Андреа поворачивается к Юнатану, спрашивает, что думает он. Юнатан, как обычно, думает долго. Она вкладывает руку ему в ладонь, и он держит ее необычайно осторожно. Как будто рука Андреа – драгоценный дар, а не просто жалкая часть тела.

– Мне кажется, надо быть максимально откровенной. То есть я думаю, что есть разница между искренней откровенностью и вынужденной. Не надо выставлять напоказ все, когда дело касается любви, то есть обоих, надо делиться всем.

– Ну а если я сделала глупость и понимаю, что он уйдет, если узнает?

Андреа смотрит в его большущие глаза, он улыбается:

– Значит, просто не надо делать глупостей.

Часть первая

Больница

(1993)

А может быть, все началось здесь. Первая сцена.

На кровати в одной из комнат большого бетонного здания в Университетском городке лежит Андреа и прислушивается к обеденным звукам. Со звяканьем прибывают контейнеры с калориями, еду доставляют из подвала, с кряхтеньем и смешками, из лифта на кухню, а там ставят на плитки. Голодные руки помогают носить. Андреа обычно стоит в сторонке, делает вид, будто ей все равно, будто никакой опасности нет, пытается равнодушно улыбаться. Берет свой поднос, на котором уже лежит еда, садится.

И тут откуда ни возьмись – Каспер: стоит, ссутулившись, у плиток со скудной пищей. Лицо скрыто длинными, необычайно желтыми волосами. Андреа сидит в маленьком зале рядом с какой-то девицей, еще более стройной, чем она сама, обе ковыряются в тарелках, и Андреа вздыхает, а Та-что-стройнее смеется и болтает, прячет еду в салфетку и роняет на пол, когда никто не видит. Андреа видит. Но она, пожалуй, и есть никто. Каспер садится за пустой столик.

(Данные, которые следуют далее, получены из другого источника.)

(** ** Witness *)

Definition demo_instance (name : string) (cpu : Z) : InstanceSnapshot :=
  {| is_project := "default"; is_name := name; is_type := "container"; is_status := "Running"; is_location := "n1";
     is_description := ""; is_architecture := ""; is_createdAt := ""; is_imageOs := ""; is_imageRelease := ""; is_limitsCpu := ""; is_limitsMemory := "";
     is_cpuNs := Some cpu; is_memoryUsed := None; is_memoryTotal := None; is_diskUsed := None; is_netRx := None; is_netTx := None;
     is_addresses := []; is_hints := hintsOf ∅; is_stateful := false; is_snapshots := 0 |}.
Definition demo_row (cluster name id : string) (cpu : Z) : Row :=
  {| rw_id := id; rw_clusterId := cluster; rw_snap := demo_instance name cpu; rw_cpuCores := None; rw_netRxBps := None; rw_netTxBps := None;
     rw_search := ""; rw_seenAt := 0 |}.
Definition demo_inventory : Inventory :=
  {| iv_rows := [demo_row "c1" "web" "r1" 0; demo_row "c1" "gone" "r2" 0; demo_row "c2" "web" "r3" 0]; iv_members := []; iv_pools := []; iv_networks := [];
     iv_samples := []; iv_clusters := [] |}.
Definition demo_snapshot : Snapshot :=
  {| s_clustered := false; s_members := []; s_instances := [demo_instance "new" 7; demo_instance "web" 5000000000]; s_pools := []; s_networks := [] |}.
Definition demo_new_id (rows : list Row) : string := fresh (rw_id <$> rows).
Lemma demo_new_id_fresh rows : demo_new_id rows ∉ rw_id <$> rows.
Proof. unfold demo_new_id. apply infinite_is_fresh. Qed.

Lemma inventory_is_snapshot_witness : (rows_wf (iv_rows demo_inventory) ∧ read_once demo_snapshot)
  ∧ ∃ db', applySnapshot demo_new_id "c1" "cl" demo_snapshot 10000 1000 demo_inventory = Ok (db', 2%nat) ∧ rows_wf (iv_rows db')
  ∧ (∀ i, i ∈ s_instances demo_snapshot ↔ ∃ r, r ∈ iv_rows db' ∧ rw_clusterId r = "c1" ∧ rw_snap r = i)
  ∧ (∀ r r', r ∈ iv_rows demo_inventory → r' ∈ iv_rows db' → key_of r = key_of r' → rw_id r = rw_id r')
  ∧ js_filter (λ x, negb (bool_decide (rw_clusterId x = "c1"))) (iv_rows db') = [demo_row "c2" "web" "r3" 0].
Proof.
  assert (rows_wf (iv_rows demo_inventory)) as H1 by (split; apply (bool_decide_eq_true_1 (NoDup _)); vm_compute; reflexivity).
  assert (read_once demo_snapshot) as H2 by (split_and!; apply (bool_decide_eq_true_1 (NoDup _)); vm_compute; reflexivity).
  split; [by split|]. exact (inventory_is_snapshot demo_new_id demo_new_id_fresh "c1" "cl" demo_snapshot 10000 1000 demo_inventory H1 H2).
Defined.
Lemma demo_rates : match applySnapshot demo_new_id "c1" "cl" demo_snapshot 10000 1000 demo_inventory with
  | Ok (db, _) => (λ r, (is_name (rw_snap r), this <$> rw_cpuCores r)) <$> iv_rows db = [("web", Some (1#2)%Q); ("web", None); ("new", None)]
  | Throw _ => False end.
Proof. vm_compute. reflexivity. Qed.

– Новенький, – шепчет Та-что-стройнее, у которой тарелка уже совсем пустая: вполне можно подумать, что она сознательно идет на поправку. Андреа не отвечает. Одним глазом смотрит на вегетарианское рагу, другим – на новенького. «Его зовут Каспер», – продолжает рассказывать Очень Стройная Фокусница, потом выходит из-за стола, берет свою чашку кофе и подсаживается к новенькому с улыбкой до ушей и скороговоркой вежливых фраз. Андреа думает о Лувисе. Как она ни цеплялась в детстве за Лувисину юбку, как ни старалась копировать ее движения, искусству общения так и не научилась.

Андреа косится, ковыряется в тарелке, но прятать еду в салфетку не решается. Не умеет колдовать. Улыбаться непринужденно – и то лишь когда внутри вино, а здесь подают только воду и кофе. Без молока! В вине, кстати, полно пухлых ползучих калорий.

Да, вот они сидят там вместе со стройной обладательницей ловких рук, и до Андреа доносится голос Каспера, почти шепот. Может быть, надо поздороваться, сказать «добро пожаловать» – хотя зачем? Анита, добрейшее существо, перехватывает ее взгляд и подходит, гладит по плечу.

– Не хочешь – не ешь больше. Ты и так сегодня умница.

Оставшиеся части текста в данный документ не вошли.